On the other hand, the outer parts of NGC 6166 and the ICL merge seamlessly such that the brightness profile outside the central core is well described by a single Sérsic function with index $n\simeq 8$. In this sense, NGC 6166 qualitatively resembles other core-boxy-nonrotating elliptical galaxies such as those studied in KFCB and emphasized in the SAURON/Atlas${}^{3{\rm{D}}}$ series of papers (see M. Cappellari 2015, in preparation for a review). The Sérsic $n\gt 4$ halos of core-boxy-nonrotating ellipticals that are not BCGs manifestly belong to the galaxy:their velocity dispersions generally decrease monotonically outward.
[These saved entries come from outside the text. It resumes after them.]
(** The code point of the digit zero of every script that has decimal
    digits (Unicode 14.0, the table of Python 3.11); the decimal digits of a
    script are the ten code points from its zero. *)
Definition decimal_zeros : list N :=
  [ 0x30; 0x660; 0x6f0; 0x7c0; 0x966; 0x9e6; 0xa66; 0xae6; 0xb66; 0xbe6; 0xc66;
    0xce6; 0xd66; 0xde6; 0xe50; 0xed0; 0xf20; 0x1040; 0x1090; 0x17e0; 0x1810;
    0x1946; 0x19d0; 0x1a80; 0x1a90; 0x1b50; 0x1bb0; 0x1c40; 0x1c50; 0xa620;
    0xa8d0; 0xa900; 0xa9d0; 0xa9f0; 0xaa50; 0xabf0; 0xff10; 0x104a0; 0x10d30;
    0x11066; 0x110f0; 0x11136; 0x111d0; 0x112f0; 0x11450; 0x114d0; 0x11650;
    0x116c0; 0x11730; 0x118e0; 0x11950; 0x11c50; 0x11d50; 0x11da0; 0x16a60;
    0x16ac0; 0x16b50; 0x1d7ce; 0x1d7d8; 0x1d7e2; 0x1d7ec; 0x1d7f6; 0x1e140;
    0x1e2f0; 0x1e950; 0x1fbf0 ]%N.

(** [ch.isdecimal()] of a code point: the class [\d] of a [str] pattern. *)
Definition is_decimal (cp : N) : bool :=
  existsb (fun zero => (zero <=? cp)%N && (cp <? zero + 10)%N) decimal_zeros.

(** The code points of a text from its UTF-8 bytes, the way text outside
    ASCII is held here: [pending] bytes of the character being read are still
    to come, [acc] holds its bits so far, and [least] is the least code point
    that its length may encode.  [None] for bytes that are no UTF-8. *)
Fixpoint decode (pending : nat) (acc least : N) (s : string) : option (list N) :=
  match s with
  | EmptyString =>
      match pending with
      | O => Some []
      | S _ => None
      end
  | String c r =>
      let b := N_of_ascii c in
      match pending with
      | O =>
          if (b <? 0x80)%N then option_map (cons b) (decode 0 0 0 r)
          else if (0xc2 <=? b)%N && (b <=? 0xdf)%N then decode 1 (b - 0xc0) 0x80 r
          else if (0xe0 <=? b)%N && (b <=? 0xef)%N then decode 2 (b - 0xe0) 0x800 r
          else if (0xf0 <=? b)%N && (b <=? 0xf4)%N then decode 3 (b - 0xf0) 0x10000 r
          else None
      | S n =>
          if (0x80 <=? b)%N && (b <=? 0xbf)%N then
            let acc := (acc * 64 + (b - 0x80))%N in
            match n with
            | O =>
                if (least <=? acc)%N && (acc <=? 0x10ffff)%N
                   && negb ((0xd800 <=? acc)%N && (acc <=? 0xdfff)%N)
                then option_map (cons acc) (decode 0 0 0 r)
                else None
            | S _ => decode n acc least r
            end
          else None
      end
  end.
(** * Ratings and comments over a nested-bucket store

    A shallow embedding of the two services of this repository (the
    rating service of [rating/] and the comment service of [comment/])
    together with the part of the bolt key/value store they are written
    against, and the properties of the storage protocol stated over it.

    Conventions.
    - Go's [string] and [[]byte] are Rocq strings (lists of bytes); the
      conversions [[]byte(s)] and [string(b)] are the identity.
    - Go's [int] is a 64-bit two's-complement integer: a [Z] together with
      the wrap-around of every addition written out ([int_add]).
    - A function returning a pointer and an [error] returns a pair of
      options here: Go lets both be non-nil at once, and [save] uses that.
    - A bolt transaction is the root bucket passed explicitly; a
      [*bolt.Bucket] handle is the path of bucket names from the root.
    - The database is open and the disk is healthy: [ErrDatabaseNotOpen]
      and I/O failures are outside the model. A bucket is the finite map
      of its keys; the pages bolt spreads it over are not modelled. *)

From Stdlib Require Import ZArith Lia Ascii.
From Stdlib Require Import Decimal DecimalFacts DecimalString DecimalZ.
From stdpp Require Import gmap strings list fin_maps sorting.

#[local] Set Warnings "-register-all".
#[local] Open Scope Z_scope.

(* ===================================================================== *)
(** ** Errors *)
(* ===================================================================== *)

(** Go's [error] values met by the two services: bolt's sentinel errors,
    the errors built with [fmt.Errorf], and whatever [encoding/json]
    reports. *)
Inductive error :=
  | ErrBucketNotFound
  | ErrBucketNameRequired
  | ErrKeyRequired
  | ErrKeyTooLarge
  | ErrValueTooLarge
  | ErrIncompatibleValue
  | Errorf (msg : string)
  | ErrJSON (msg : string).

#[global] Instance error_eq_dec : EqDecision error.
Proof. solve_decision. Defined.

(** [err.Error()], which is what the verb [%v] prints for an error. *)
Definition error_message (err : error) : string :=
  match err with
  | ErrBucketNotFound => "bucket not found"
  | ErrBucketNameRequired => "bucket name required"
  | ErrKeyRequired => "key required"
  | ErrKeyTooLarge => "key too large"
  | ErrValueTooLarge => "value too large"
  | ErrIncompatibleValue => "incompatible value"
  | Errorf msg => msg
  | ErrJSON msg => msg
  end.
(** * Wesee blockchain gaming platform: escrow, token store and leaderboard

    A shallow embedding of the two Solidity contracts
    ([contracts/PlayGame.sol], [contracts/contracts/TokenStore.sol]) and of the
    event aggregator ([tools/leaderboard.js]), with the properties of the
    specification stated and settled against them.

    Conventions.
    - [uint256], [address] and [bytes32] values are integers of [Z]; the
      range of a [uint256] is written out ([MAX_UINT256]) and arithmetic is
      the checked arithmetic of Solidity 0.8 (overflow reverts).
    - A Solidity [mapping] is a total function with the zero value as
      default, exactly as storage behaves.
    - A contract function is a computation in a state-and-revert monad; a
      transaction ([transact]) commits the final state on success and
      restores the initial state on revert.
    - A JavaScript number is an IEEE 754 binary64 value, a [spec_float] of
      the Standard Library with [prec = 53] and [emax = 1024]; its
      operations round to nearest, ties to even. *)

From Stdlib Require Import ZArith List Bool String Lia Permutation Sorted.
From Stdlib Require Import SpecFloat.
Import ListNotations.

Local Open Scope Z_scope.

(* ================================================================== *)
(** * The EVM side: machine integers and the revert monad             *)
(* ================================================================== *)

Module Evm.

(** [address] (160 bits) and [bytes32] values, as integers. *)
Abbreviation address := Z (only parsing).
Abbreviation bytes32 := Z (only parsing).

Definition MAX_UINT256 : Z := 2 ^ 256 - 1.
Arguments MAX_UINT256 : simpl never.

Definition is_uint256 (x : Z) : bool := (0 <=? x) && (x <=? MAX_UINT256).

(** Result of running a function body: it either runs to its end, or
    reverts.  The state carried by [Reverted] is the state at the point of
    the revert (writes made so far included); [transact] throws it away. *)
Inductive Outcome (S A : Type) : Type :=
| Done (a : A) (s : S)
| Reverted (reason : string) (s : S).
Arguments Done {S A} a s.
Arguments Reverted {S A} reason s.

Definition M (S A : Type) : Type := S -> Outcome S A.

Definition ret {S A} (a : A) : M S A := fun s => Done a s.

Definition bind {S A B} (m : M S A) (k : A -> M S B) : M S B :=
  fun s => match m s with
           | Done a s' => k a s'
           | Reverted r s' => Reverted r s'
           end.

Definition revert {S A} (reason : string) : M S A := fun s => Reverted reason s.
(** * py2rocket editor extension: group paths, output interpretation,
      workflow identifiers and the build-and-push sequence.

    The JavaScript functions of the extension are embedded as Rocq
    functions.  A JavaScript string is the list of its UTF-16 code units;
    the built-in string and array methods the functions call are written
    out first, then the functions themselves, then the theorems. *)

From Stdlib Require Import String Ascii DecimalString.
From Stdlib Require Import List NArith ZArith Bool Lia.
Import ListNotations.

Set Implicit Arguments.

(** ** JavaScript strings *)

Module JS.

Definition jsstring := list N.

(** ASCII literals of the source text. *)
Definition lit (s : string) : jsstring :=
  List.map N_of_ascii (list_ascii_of_string s).

(** ASCII literals in which an apostrophe stands for a double quote. *)
Definition litq (s : string) : jsstring :=
  List.map (fun c => if (c =? 39)%N then 34%N else c) (lit s).

Definition c_slash : N := 47.
Definition c_backslash : N := 92.
Definition c_lbrace : N := 123.
Definition c_rbrace : N := 125.
Definition c_lbracket : N := 91.
Definition c_rbracket : N := 93.

Fixpoint eqb (a b : jsstring) : bool :=
  match a, b with
  | [], [] => true
  | x :: a', y :: b' => (x =? y)%N && eqb a' b'
  | _, _ => false
  end.

(** Truthiness of a string: only the empty string is falsy. *)
Definition truthy (s : jsstring) : bool :=
  match s with [] => false | _ :: _ => true end.

(** [a || b] on strings. *)
Definition or_else (a b : jsstring) : jsstring :=
  if truthy a then a else b.

(** WhiteSpace and LineTerminator code units, the set that
    [String.prototype.trim] strips and that [\s] matches. *)
Definition isWhiteSpace (c : N) : bool :=
  ((c =? 9) || (c =? 10) || (c =? 11) || (c =? 12) || (c =? 13)
   || (c =? 32) || (c =? 160) || (c =? 5760)
   || ((8192 <=? c) && (c <=? 8202))
   || (c =? 8232) || (c =? 8233) || (c =? 8239) || (c =? 8287)
   || (c =? 12288) || (c =? 65279))%N.

Fixpoint trimStart (s : jsstring) : jsstring :=
  match s with
  | [] => []
  | c :: r => if isWhiteSpace c then trimStart r else s
  end.

Definition trimEnd (s : jsstring) : jsstring := rev (trimStart (rev s)).

Definition trim (s : jsstring) : jsstring := trimEnd (trimStart s).

Fixpoint startsWith (s p : jsstring) : bool :=
  match p, s with
  | [], _ => true
  | _ :: _, [] => false
  | a :: p', b :: s' => (a =? b)%N && startsWith s' p'
  end.

Definition endsWith (s p : jsstring) : bool := startsWith (rev s) (rev p).

Fixpoint includes (s p : jsstring) : bool :=
  startsWith s p ||
  match s with
  | [] => false
  | _ :: r => includes r p
  end.

(** [s.indexOf(c)] for a one-character search string: the index of the
    first occurrence, or -1. *)
Fixpoint indexOf (s : jsstring) (c : N) : Z :=
  match s with
  | [] => -1
  | x :: r =>
      if (x =? c)%N then 0
      else let i := indexOf r c in
           if (i =? -1)%Z then -1 else (i + 1)%Z
  end.

(** [s.lastIndexOf(c)] for a one-character search string. *)
Fixpoint lastIndexOf (s : jsstring) (c : N) : Z :=
  match s with
  | [] => -1
  | x :: r =>
      let i := lastIndexOf r c in
      if (i =? -1)%Z then (if (x =? c)%N then 0 else -1)
      else (i + 1)%Z
  end.

(** [slice(start, end)] of strings and arrays: negative indices count
    from the end, and both are clamped to the length. *)
Definition clamp_index (len i : Z) : Z :=
  if (i <? 0)%Z then Z.max (len + i) 0 else Z.min i len.

Definition slice {A} (l : list A) (a b : Z) : list A :=
  let len := Z.of_nat (length l) in
  let from := clamp_index len a in
  let upto := clamp_index len b in
  firstn (Z.to_nat (upto - from)) (skipn (Z.to_nat from) l).

Definition slice_from {A} (l : list A) (a : Z) : list A :=
  slice l a (Z.of_nat (length l)).

(** [s.replace(/\\/g, '/')]. *)
Definition replace_backslashes (s : jsstring) : jsstring :=
  List.map (fun c => if (c =? c_backslash)%N then c_slash else c) s.

(** [s.split(sep)] for a one-character separator. *)
Fixpoint split (sep : N) (s : jsstring) : list jsstring :=
  match s with
  | [] => [ [] ]
  | c :: r =>
      if (c =? sep)%N then [] :: split sep r
      else match split sep r with
           | seg :: segs => (c :: seg) :: segs
           | [] => [ [c] ]
           end
  end.

(** [parts.join(sep)]. *)
Fixpoint join (sep : jsstring) (parts : list jsstring) : jsstring :=
  match parts with
  | [] => []
  | [x] => x
  | x :: rest => x ++ sep ++ join sep rest
  end.

(** [parts.filter(Boolean)] on an array of strings. *)
Definition filter_truthy (parts : list jsstring) : list jsstring :=
  List.filter truthy parts.

(** [s.replace(/c/g, rep)] for a pattern of one literal character and a
    replacement text without dollar signs. *)
Definition replaceAll (c : N) (rep : jsstring) (s : jsstring) : jsstring :=
  flat_map (fun x => if (x =? c)%N then rep else [x]) s.

End JS.

Import JS.

(** ** Group paths *)

Record GroupPathInfo := mkGroupPathInfo {
  normalized : jsstring;
  leadingSlash : bool
}.

Definition normalizeGroupPath (value : jsstring) : GroupPathInfo :=
  let trimmed := trim (or_else value []) in
  let leadingSlash := startsWith trimmed (lit "/") in
  let normalized :=
    join (lit "/")
         (filter_truthy (split c_slash (replace_backslashes trimmed))) in
  mkGroupPathInfo normalized leadingSlash.

Definition splitGroupPath (value : jsstring) : list jsstring :=
  let normalized := normalized (normalizeGroupPath value) in
  if negb (truthy normalized) then []
  else split c_slash normalized.

(** The segments a raw value is cut into, which [normalizeGroupPath]
    computes before joining them. *)
Definition segments (value : jsstring) : list jsstring :=
  filter_truthy (split c_slash (replace_backslashes (trim value))).

Definition isSafeGroupParts (parts : list jsstring) : bool :=
  forallb (fun part => truthy part
                       && negb (JS.eqb part (lit "."))
                       && negb (JS.eqb part (lit "..")))
          parts.

Definition buildFullGroupName (baseGroupName input : jsstring) : jsstring :=
  let baseInfo := normalizeGroupPath baseGroupName in
  let inputInfo := normalizeGroupPath input in
  if negb (truthy (normalized inputInfo)) then
    if leadingSlash baseInfo then lit "/" ++ normalized baseInfo
    else normalized baseInfo
  else
    let full :=
      if truthy (normalized baseInfo)
         && negb (startsWith (normalized inputInfo) (normalized baseInfo))
      then join (lit "/")
                (filter_truthy [normalized baseInfo; normalized inputInfo])
      else normalized inputInfo in
    let leadingSlash := leadingSlash baseInfo || leadingSlash inputInfo in
    if leadingSlash then lit "/" ++ full else full.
This blurs the distinction between cDs and giant elliptical galaxies. Perhaps they are more similar than we thought. The central puzzle about both kinds of galaxies is why $n\gt 4$. In contrast, many numerical simulations of major mergers of two similar galaxies robustly show that the scrambled-up remnants of the stars that were already present before the mergers have Sérsic profiles with $n\sim 3\pm 1$ (e.g., van Albada 1982; Mihos & Hernquist 1994; Springel & Hernquist 2005; Naab & Trujillo 2006; Hopkins et al. 2009a, 2009b). These are precisely the Sérsic indices observed for coreless-disky-rotating ellipticals, which are thought to be formed in wet mergers during which starbursts grew the central extra light components (see Kormendy 1999 and KFCB for observations and review and Hopkins et al. 2009a for the most detailed simulations).

Maybe the main difference between cDs and core-boxy-nonrotating (but not cD) ellipticals is the degree to which clusters are dynamically old enough to have liberated enough stars from individual galaxies to make a detectable intracluster population. It may also matter whether the large-n halos formed in subgroups such that the central galaxy controls their dynamics or conversely in high-σ, rich clusters at radii controlled by the cluster rather than the central galaxy. An important goal of future work is to explore the reasons why cD galaxies and core-boxy-nonrotating ellipticals look so similar when their halo velocity dispersions point to significant differences in formation histories.